Chronique, par | 6 juillet 2011
Les vieux pays capitalistes ne vont pas bien. C’est ce que montrent les dernières prévisions de l’Organisation des Nations unies [1] : « Un ralentissement de la croissance mondiale est attendu en 2011 et 2012. » Pour les pays développés, le rapport prévoit une croissance de 1,9 % en 2011 puis de 2,3 % en 2012. L’Union européenne (1,5 % et 1,9 %) et le Japon (1,1 % et 1,4 %) feraient encore moins bien, et les Etats-Unis (2,2 % et 2,8 %) un peu mieux. La croissance mondiale serait tirée par les pays en développement, avec 6 % en 2011 puis 6,1 % en 2012. « La reprise mondiale a été freinée par les économies développées », note le rapport.
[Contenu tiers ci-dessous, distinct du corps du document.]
Lemma small_allocator_inv : alloc_inv small_allocator [[]; []; []; []; []].
Proof.
  split.
  - repeat constructor; [eapply (new_class_inv 64 262144 2 true)|eapply (new_class_inv 80 327680 2 true)
      |eapply (new_class_inv 128 524288 2 true)|eapply (new_class_inv 256 1048576 2 true)
      |eapply (new_class_inv 512 2097152 2 true)]; (lia || reflexivity).
  - repeat (split || apply Forall_cons || apply Forall_nil); intros e He e' He';
      apply list_elem_of_singleton in He as ->; apply list_elem_of_singleton in He' as ->;
      vm_compute; (left; discriminate) || (right; discriminate).
Qed.

(** A 100-byte request is served by the 128-byte class and given back by another thread. *)
Lemma alloc_free_sized_witness :
  (AllocSized true (λ _, None) 0%nat 100 small_allocator).1 = Some 524416 ∧
  ∃ cs2, FreeSized 1%nat 524416 (AllocSized true (λ _, None) 0%nat 100 small_allocator).2 = (true, cs2) ∧
    alloc_inv cs2 [[]; []; []; []; []].
Proof.
  split; [reflexivity|].
  refine (proj2 (alloc_free_sized true (λ _, None) 0%nat 1%nat 100 small_allocator _ 524416 _
    small_allocator_inv _ _)).
  - done.
  - vm_compute. reflexivity.
Defined.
On peut même se demander s’il y aurait eu reprise dans les pays développés sans le dynamisme des pays émergents.
La croissance mesure au moins une chose : la santé du capitalisme. De ce point de vue, l’avenir semble bouché. Aux Etats- Unis, l’épuisement des effets de la politique monétaire de Quantitative Easing et l’envol de la dette publique marquent les limites d’une politique de relance qui ne touche pas aux hallucinantes inégalités dans la répartition des revenus. Le sursaut japonais a été réduit à néant par les suites de la catastrophe nucléaire. Quant à l’Europe, elle fonce dans le mur avec allégresse.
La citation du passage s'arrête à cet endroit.